WHAT IS REQUIRED — If a line in the data contains "normal", copy it out.

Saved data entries
------------------------
(** C7 (as amended). In a rendered list of track objects every row has a
    playback control.  It is the disabled "No Preview" button, which ignores
    clicks, when [preview_url] is absent, [None] or the empty string; it is
    the enabled "Preview" button, whose click plays that URL, when
    [preview_url] is a non-empty string. *)
Theorem track_preview_control (format_exc : exn → string) (cs : list placed)
    (tracks : list json) :
  tracks ≠ [] → Forall track_ok tracks →
  ∃ rows : list placed,
    _populate_tracks (JList tracks) cs = (Return tt, rows)
    ∧ length rows = length tracks
    ∧ ∀ (k : nat) (m : gmap string json),
        tracks !! k = Some (JObj m) →
        ∃ play_btn : widget,
          rows !! k = Some (1 + Z.of_nat k, 0, track_frame (1 + Z.of_nat k) m play_btn)
          ∧ (m !! "preview_url" = None ∨ m !! "preview_url" = Some JNull
             ∨ m !! "preview_url" = Some (JStr "") →
             play_btn = CTkButton "No Preview" disabled None
             ∧ ∀ env w, click format_exc env play_btn w = (Return tt, w))
          ∧ (∀ s : string,
               m !! "preview_url" = Some (JStr s) → s ≠ "" →
               play_btn = CTkButton "▶ Preview" normal (Some (CmdPlayPreview (JStr s)))
               ∧ ∀ env w, click format_exc env play_btn w
                          = _safe_play_preview format_exc env (JStr s) w).
Proof.
  intros Hne Hok.
  assert (Forall (λ x, ∀ i : Z, raises (track_row_widget i x) = false) tracks) as Hret.
  { eapply Forall_impl; [exact Hok|]. intros t Ht. by apply track_ok_returns. }
  exists (rows_from track_row_widget 1 tracks).
  split; [by apply populate_tracks_rows|]. split; [by apply rows_from_length|].
  intros k m Hk.
  destruct (rows_from_lookup track_row_widget tracks 1 k (JObj m) Hret Hk)
    as (w & Hw & Hrow).
  rewrite Forall_lookup in Hok. destruct (Hok k _ Hk) as (m' & [= <-] & Hm).
  rewrite track_row_widget_ok in Hw by done. injection Hw as <-.
  eexists. split; [exact Hrow|]. split.
  - intros [-> | [-> | ->]]; done.
  - intros s -> Hs. simpl.
    assert (String.eqb s "" = false) as -> by by apply String.eqb_neq.
    done.
Qed.

Lemma track_preview_control_witness :
  ∃ rows : list placed,
    _populate_tracks (JList [JObj hello_fields; JObj skyfall_fields]) []
    = (Return tt, rows)
    ∧ length rows = 2%nat.
Proof.
  destruct (track_preview_control (λ _, "Traceback (most recent call last): ...") []
              [JObj hello_fields; JObj skyfall_fields])
    as (rows & Hrender & Hlen & _).
  - discriminate.
  - repeat constructor.
    + exists hello_fields. split; [reflexivity|]. intros v Hv. vm_compute in Hv.
      injection Hv as <-. eexists. reflexivity.
    + exists skyfall_fields. split; [reflexivity|]. intros v Hv. vm_compute in Hv.
      discriminate.
  - exists rows. split; [exact Hrender | exact Hlen].
Defined.

(** C7 as stated fails: a track that has a [preview_url], the empty string,
    gets the disabled control. *)
Lemma empty_preview_url_disabled :
  easy_fields !! "preview_url" = Some (JStr "")
  ∧ _populate_tracks (JList [JObj easy_fields]) []
    = (Return tt,
       [(1, 0, track_frame 1 easy_fields (CTkButton "No Preview" disabled None))]).
Proof. split; reflexivity. Qed.

(** The three sample tracks side by side. *)
Example populate_sample_tracks :
  _populate_tracks (JList [JObj hello_fields; JObj skyfall_fields; JObj easy_fields]) []
  = (Return tt,
     [(1, 0, track_frame 1 hello_fields
               (CTkButton "▶ Preview" normal
                  (Some (CmdPlayPreview (JStr "https://p.scdn.co/mp3-preview/1")))));
      (2, 0, track_frame 2 skyfall_fields (CTkButton "No Preview" disabled None));
      (3, 0, track_frame 3 easy_fields (CTkButton "No Preview" disabled None))]).
Proof. reflexivity. Qed.

(* ===================================================================== *)
(** * The preview player *)
(* ===================================================================== *)

Section Keeps.
Context {B : Type} (component : world → B).

Lemma keeps_ret {A} (a : A) : keeps component (ret a).
Proof. done. Qed.

Lemma keeps_raise {A} (e : exn) : keeps component (raise (A:=A) e).
Proof. done. Qed.

Lemma keeps_lift {A} (r : result A) : keeps component (lift r).
Proof. done. Qed.

Lemma keeps_gets {A} (f : world → A) : keeps component (gets f).
Proof. done. Qed.

Lemma keeps_outcome (o : option exn) : keeps component (outcome o).
Proof. by destruct o. Qed.

Lemma keeps_modify (f : world → world) :
  (∀ w, component (f w) = component w) → keeps component (modify f).
Proof. intros Hf w. apply Hf. Qed.

Lemma keeps_bind {A A'} (c : M world A) (k : A → M world A') :
  keeps component c → (∀ a, keeps component (k a)) → keeps component (bind c k).
Proof.
  intros Hc Hk w. unfold bind. specialize (Hc w).
  destruct (c w) as [[a|e] w']; simpl in *; [|done].
  by rewrite Hk.
Qed.

Lemma keeps_try_except {A} (body : M world A) (handler : exn → M world A) :
  keeps component body → (∀ e, keeps component (handler e)) →
  keeps component (try_except body handler).
Proof.
  intros Hb Hh w. unfold try_except. specialize (Hb w).
  destruct (body w) as [[a|e] w']; simpl in *; [done|].
  by rewrite Hh.
Qed.

Lemma keeps_if {A} (b : bool) (c1 c2 : M world A) :
  keeps component c1 → keeps component c2 → keeps component (if b then c1 else c2).
Proof. by destruct b. Qed.

Lemma keeps_Thread_start (target : M world unit) :
  keeps component target → keeps component (Thread_start target).
Proof. intros Ht w. apply Ht. Qed.
End Keeps.

Create HintDb keeps.
#[local] Hint Resolve keeps_ret keeps_raise keeps_lift keeps_gets keeps_outcome
  keeps_if keeps_Thread_start : keeps.

Ltac keeps_steps :=
  repeat first
    [ apply keeps_bind; [|intros ?]
    | apply keeps_try_except; [|intros ?]
    | apply keeps_if
    | apply keeps_modify; intros ?; reflexivity
    | solve [auto with keeps] ].

(** Downloading touches the requests only. *)
Lemma download_world (env : play_env) (url : json) (w : world) :
  download env url w
  = (http_get (net env) (preview_request url),
     set_sent (λ _, (sent w ++ [preview_request url])%list) w).
Proof.
  unfold download, Spotify.get, bind, modify, lift. simpl.
  fold (preview_request url). by destruct (http_get (net env) _).
Qed.

Lemma keeps_download {B} (component : world → B) (env : play_env) (url : json) :
  (∀ f w, component (set_sent f w) = component w) →
  keeps component (download env url).
Proof. intros Hc w. rewrite download_world. apply Hc. Qed.

Lemma ensure_init_linked (env : play_env) (w : world) :
  engine_linked w → engine_linked (snd (_ensure_init env w)).
Proof.
  intros Hw. unfold _ensure_init, mixer_init, bind, gets, outcome, modify, ret, raise.
  simpl. destruct (initialized (player w)) eqn:Hinit; simpl; [done|].
  destruct (mixer_init_outcome env); simpl; [|done].
  unfold engine_linked. simpl. by rewrite Hinit.
Qed.

Lemma engine_linked_flags (w w' : world) :
  init_flags w' = init_flags w → engine_linked w → engine_linked w'.
Proof. unfold init_flags, engine_linked. by intros [= -> ->]. Qed.

Lemma worker_body_linked (env : play_env) (url : json) (w : world) :
  engine_linked w → engine_linked (snd (worker_body env url w)).
Proof.
  intros Hw. unfold worker_body. unfold bind at 1.
  pose proof (ensure_init_linked env w Hw) as Hinit.
  destruct (_ensure_init env w) as [[[]|e] w1]; simpl in *; [|done].
  eapply engine_linked_flags; [|exact Hinit].
  match goal with
  | |- init_flags (snd (?c w1)) = _ => enough (keeps init_flags c) as Hc by apply Hc
  end.
  unfold NamedTemporaryFile, tmp_write, tmp_flush, tmp_close, music_load, music_play.
  apply keeps_bind; [by apply keeps_download|intros r].
  keeps_steps.
Qed.

Lemma stop_linked (w : world) :
  engine_linked w → engine_linked (snd (stop w)).
Proof.
  intros Hw. unfold stop, music_stop, bind, gets, modify, ret, raise. simpl.
  destruct (initialized (player w)) eqn:Hinit; simpl; [|done].
  rewrite (Hw Hinit). simpl. unfold engine_linked. simpl. intros _. by apply Hw.
Qed.

Lemma safe_play_preview_linked (format_exc : exn → string) (env : play_env)
    (url : json) (w : world) :
  engine_linked w → engine_linked (snd (_safe_play_preview format_exc env url w)).
Proof.
  intros Hw.
  unfold _safe_play_preview, try_except, play_from_url, Thread_start, worker, try_except.
  simpl. pose proof (worker_body_linked env url w Hw) as Hb.
  destruct (worker_body env url w) as [[[]|e] w1]; simpl in *; done.
Qed.

(** Every world the application reaches keeps the player and the engine in
    agreement. *)
Lemma reachable_linked (format_exc : exn → string) (w : world) :
  reachable format_exc w → engine_linked w.
Proof.
  induction 1 as [|w _ IH|env url w _ IH].
  - done.
  - by apply stop_linked.
  - by apply safe_play_preview_linked.
Qed.
Lemma is_zero_false (q : Q) : 0 < q -> is_zero q = false.
Proof.
  unfold is_zero, Qlt. simpl. intros H. apply Z.eqb_neq. lia.
Qed.

Lemma gt0_Fin (q : Q) : gt0 (Fin q) = true <-> 0 < q.
Proof.
  unfold gt0, Qlt. simpl. rewrite Z.ltb_lt. lia.
Qed.

Lemma round_half_up_percent (q : Q) :
  0 <= q <= 100 -> (0 <= round_half_up q <= 10000)%Z.
Proof.
  intros [Hlo Hhi]. unfold round_half_up. split.
  - change 0%Z with (Qfloor (1 # 2)). apply Qfloor_resp_le. lra.
  - change 10000%Z with (Qfloor (100 * 100 + (1 # 2))). apply Qfloor_resp_le. lra.
Qed.

Lemma toFixed2_percent (q : Q) : 0 <= q <= 100 -> percent (toFixed2 (Fin q)).
Proof.
  intros H. unfold toFixed2. rewrite is_neg_false by apply H.
  simpl. now apply round_half_up_percent.
Qed.

(** A guarded ratio of a part to a whole, times 100, is a percentage. *)
Lemma ratio_percent (part whole : Q) :
  0 <= part <= whole -> 0 < whole ->
  exists q, mul (div (Fin part) (Fin whole)) (Fin 100) = Fin q /\ 0 <= q <= 100.
Proof.
  intros [Hlo Hhi] Hpos. unfold div, mul. rewrite (is_zero_false whole Hpos).
  eexists. split; [reflexivity |].
  assert (Hr : 0 <= rnd (part / whole) <= 1).
  { apply rnd_between; [apply rnd_0 | apply rnd_1 |]. split.
    - apply Qle_shift_div_l; [exact Hpos | lra].
    - apply Qle_shift_div_r; [exact Hpos | lra]. }
  apply rnd_between; [apply rnd_0 | apply rnd_100 |].
  change (inject_Z 100) with 100. lra.
Qed.

Lemma of_count_nonneg (n : Z) : (0 <= n)%Z -> 0 <= rnd (inject_Z n).
Proof.
  intros H. apply rnd_nonneg. change 0 with (inject_Z 0). now rewrite <- Zle_Qle.
Qed.

Lemma of_count_mono (n m : Z) : (n <= m)%Z -> rnd (inject_Z n) <= rnd (inject_Z m).
Proof. intros H. apply rnd_mono. now rewrite <- Zle_Qle. Qed.

Lemma of_count_positive (n : Z) : (0 < n)%Z -> 0 < rnd (inject_Z n).
Proof.
  intros H. apply Qlt_le_trans with (y := 1); [reflexivity |].
  rewrite <- rnd_1. apply rnd_mono. change 1 with (inject_Z 1). rewrite <- Zle_Qle. lia.
Qed.

Lemma gt0_of_count (n : Z) : (0 <= n)%Z -> gt0 (of_count n) = negb (n =? 0)%Z.
Proof.
  intros H. unfold of_count. destruct (Z.eqb_spec n 0) as [-> | Hne]; cbn [negb].
  - apply not_true_is_false. intros Hgt. apply gt0_Fin in Hgt.
    change (inject_Z 0) with 0 in Hgt. rewrite rnd_0 in Hgt.
    exact (Qlt_irrefl 0 Hgt).
  - apply gt0_Fin. apply of_count_positive. lia.
Qed.

End Percentages.

Section OverviewRates.

Import Num StatsController.

Context {R : Rounding}.

Local Open Scope Q_scope.

Lemma toFixed2_zero : toFixed2 (Fin 0) = Hundredths 0.
Proof. reflexivity. Qed.

Lemma conversionRate_percent (productViews checkoutCompletes : Z) :
  (0 <= checkoutCompletes <= productViews)%Z ->
  percent (conversionRate productViews checkoutCompletes).
Proof.
  intros [Hc Hv]. unfold conversionRate.
  rewrite gt0_of_count by lia.
  destruct (Z.eqb_spec productViews 0) as [Hz | Hnz]; cbn [negb].
  - rewrite toFixed2_zero. simpl. lia.
  - unfold of_count.
    assert (Hpart : 0 <= rnd (inject_Z checkoutCompletes) <= rnd (inject_Z productViews)).
    { split; [now apply of_count_nonneg | now apply of_count_mono]. }
    assert (Hpos : 0 < rnd (inject_Z productViews)).
    { apply of_count_positive. lia. }
    destruct (ratio_percent _ _ Hpart Hpos) as (q & -> & Hq).
    now apply toFixed2_percent.
Qed.

Lemma cartAbandonmentRate_percent (cartAdds checkoutCompletes : Z) :
  (0 <= checkoutCompletes <= cartAdds)%Z ->
  percent (cartAbandonmentRate cartAdds checkoutCompletes).
Proof.
  intros [Hc Ha]. unfold cartAbandonmentRate.
  rewrite gt0_of_count by lia.
  destruct (Z.eqb_spec cartAdds 0) as [Hz | Hnz]; cbn [negb].
  - rewrite toFixed2_zero. simpl. lia.
  - unfold of_count, sub.
    pose proof (of_count_nonneg checkoutCompletes Hc) as Hc0.
    pose proof (of_count_mono checkoutCompletes cartAdds Ha) as Hca.
    assert (Hpart : 0 <= rnd (rnd (inject_Z cartAdds) - rnd (inject_Z checkoutCompletes))
                      <= rnd (inject_Z cartAdds)).
    { split.
      - apply rnd_nonneg. lra.
      - rewrite <- (rnd_idem (inject_Z cartAdds)) at 2. apply rnd_mono. lra. }
    assert (Hpos : 0 < rnd (inject_Z cartAdds)).
    { apply of_count_positive. lia. }
    destruct (ratio_percent _ _ Hpart Hpos) as (q & -> & Hq).
    now apply toFixed2_percent.
Qed.

(** C5.  For non-negative counts with [checkoutCompletes <= productViews]
    and [checkoutCompletes <= cartAdds], the reported [conversionRate] and
    [cartAbandonmentRate] both lie in the interval from 0 to 100; the first
    is 0 when there are no product views and the second is 0 when there are
    no cart additions. *)
Theorem overview_rates_between_0_and_100 (productViews cartAdds checkoutCompletes : Z) :
  (0 <= productViews)%Z -> (0 <= cartAdds)%Z -> (0 <= checkoutCompletes)%Z ->
  (checkoutCompletes <= productViews)%Z -> (checkoutCompletes <= cartAdds)%Z ->
  percent (conversionRate productViews checkoutCompletes) /\
  percent (cartAbandonmentRate cartAdds checkoutCompletes) /\
  (productViews = 0%Z -> conversionRate productViews checkoutCompletes = Hundredths 0) /\
  (cartAdds = 0%Z -> cartAbandonmentRate cartAdds checkoutCompletes = Hundredths 0).
Proof.
  intros Hv Ha Hc Hcv Hca. split; [| split; [| split]].
  - apply conversionRate_percent. lia.
  - apply cartAbandonmentRate_percent. lia.
  - intros ->. unfold conversionRate. rewrite gt0_of_count by lia. reflexivity.
  - intros ->. unfold cartAbandonmentRate. rewrite gt0_of_count by lia. reflexivity.
Qed.

End OverviewRates.

(** The fixture counts, computed live without rounding error: 22.22 and
    66.67. *)
Lemma overview_rates_between_0_and_100_witness :
  Num.percent (StatsController.conversionRate (R := Num.exact) 450 100) /\
  Num.percent (StatsController.cartAbandonmentRate (R := Num.exact) 300 100) /\
  (450 = 0 -> StatsController.conversionRate (R := Num.exact) 450 100 = Num.Hundredths 0) /\
  (300 = 0 -> StatsController.cartAbandonmentRate (R := Num.exact) 300 100 = Num.Hundredths 0).
Proof.
  apply (overview_rates_between_0_and_100 (R := Num.exact) 450 300 100); lia.
Defined.

Lemma overview_rates_of_fixture_counts :
  StatsController.conversionRate (R := Num.exact) 450 100 = Num.Hundredths 2222 /\
  StatsController.cartAbandonmentRate (R := Num.exact) 300 100 = Num.Hundredths 6667.
Proof. repeat split. Qed.

(** ** The conversion funnel *)

Section Funnel.

Import Num EventModel LogController.

Context {R : Rounding}.

Ltac in_list := cbn [In]; repeat (first [left; reflexivity | right]).

Lemma countDocuments_reachable (stage : string) (start stop : Z) (s : store) :
  reachable s = true ->
  countDocuments (Some stage) start stop s = Some (count_of stage start stop s).
Proof. intros H. unfold countDocuments, count_of. now rewrite H. Qed.

Lemma count_of_nonneg (stage : string) (start stop : Z) (s : store) :
  0 <= count_of stage start stop s.
Proof. unfold count_of. lia. Qed.

(** The rate of one pair, by the count of the earlier stage. *)
Lemma stage_rate_guarded (funnelData : list (string * Z)) (cur next : string) (n m : Z) :
  lookup cur funnelData = Some n -> lookup next funnelData = Some m -> 0 <= n ->
  stage_rate funnelData cur next =
    if n =? 0 then Hundredths 0
    else toFixed2 (mul (div (of_count m) (of_count n)) (Fin 100)).
Proof.
  intros Hn Hm Hpos. unfold stage_rate, read. rewrite Hn, Hm.
  rewrite gt0_of_count by exact Hpos.
  destruct (n =? 0); reflexivity.
Qed.

(** A rate computed from a positive count is a finite number. *)
Lemma guarded_rate_finite (n m : Z) :
  0 < n -> exists k, toFixed2 (mul (div (of_count m) (of_count n)) (Fin 100)) = Hundredths k.
Proof.
  intros Hn. unfold of_count, div, mul.
  rewrite (is_zero_false _ (of_count_positive n Hn)).
  unfold toFixed2. destruct (is_neg _); eexists; reflexivity.
Qed.

(** Without the guard the same expression is not a number when the earlier
    count is 0. *)
Lemma unguarded_rate_of_empty_stage :
  toFixed2 (mul (div (Fin 0) (Fin 0)) (Fin 100)) = FNaN /\
  toFixed2 (mul (div (Fin 5) (Fin 0)) (Fin 100)) = FPosInf.
Proof. repeat split. Qed.

Lemma reported_rate (funnelData : list (string * Z)) (rates : list (string * fixed2))
    (cur next : string) (n m : Z) :
  lookup cur funnelData = Some n -> lookup next funnelData = Some m -> 0 <= n ->
  lookup (rate_key cur next) rates = Some (stage_rate funnelData cur next) ->
  exists k,
    lookup (rate_key cur next) rates = Some (Hundredths k) /\
    Hundredths k =
      if n =? 0 then Hundredths 0
      else toFixed2 (mul (div (of_count m) (of_count n)) (Fin 100)).
Proof.
  intros Hn Hm Hpos Hrate.
  rewrite (stage_rate_guarded funnelData cur next n m Hn Hm Hpos) in Hrate.
  rewrite Hrate. destruct (Z.eqb_spec n 0) as [Hz | Hnz].
  - exists 0. split; reflexivity.
  - destruct (guarded_rate_finite n m) as (k & Hk); [lia |].
    exists k. rewrite Hk. split; reflexivity.
Qed.
(** X14. [FindActiveSessionID] names the transcript with the latest
    modification time, the first of them in the listing when several
    share it; files that cannot be examined are passed over, and when no
    file has a modification time after the zero time the answer is the
    empty identifier, without error. *)
Theorem FindActiveSessionID_most_recent
  (dir : string) (glob : string -> option (list string))
  (stat : string -> option Time) (files : list string) :
  glob dir = Some files ->
  (forall before best after t,
      files = (before ++ best :: after)%list ->
      stat best = Some t -> 0 < t -> best <> "" ->
      (forall f mt, In f before -> stat f = Some mt -> mt < t) ->
      (forall f mt, In f after -> stat f = Some mt -> mt <= t) ->
      FindActiveSessionID filepath_Base TrimSuffix (Some dir) glob stat
      = Some (TrimSuffix (filepath_Base best) ".jsonl"))
  /\ ((forall f mt, In f files -> stat f = Some mt -> mt <= 0) ->
      FindActiveSessionID filepath_Base TrimSuffix (Some dir) glob stat = Some "")
  /\ FindActiveSessionID filepath_Base TrimSuffix None glob stat = None.
Proof.
  intros G. split; [|split; [|reflexivity]].
  - intros before best after t E S Ht Hb Hbefore Hafter.
    unfold FindActiveSessionID. rewrite G, mostRecentFile_fold, E, fold_left_app.
    simpl fold_left.
    pose proof (recent_below stat t before ("", 0) Ht Hbefore) as B.
    set (acc := fold_left (recentStep stat) before ("", 0)) in *.
    assert (R : recentStep stat acc best = (best, t)).
    { unfold recentStep. rewrite S.
      destruct (Time_After t _) eqn:TA; [reflexivity|].
      apply Z.ltb_ge in TA. unfold Time in *. lia. }
    rewrite R, recent_older by (simpl; exact Hafter). simpl.
    destruct (String.eqb_spec best ""); [contradiction|reflexivity].
  - intros H. unfold FindActiveSessionID.
    rewrite G, mostRecentFile_fold, recent_older by (simpl; exact H).
    reflexivity.
Qed.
------------------------
WRITTEN ANSWER —
               play_btn = CTkButton "▶ Preview" normal (Some (CmdPlayPreview (JStr s)))
               (CTkButton "▶ Preview" normal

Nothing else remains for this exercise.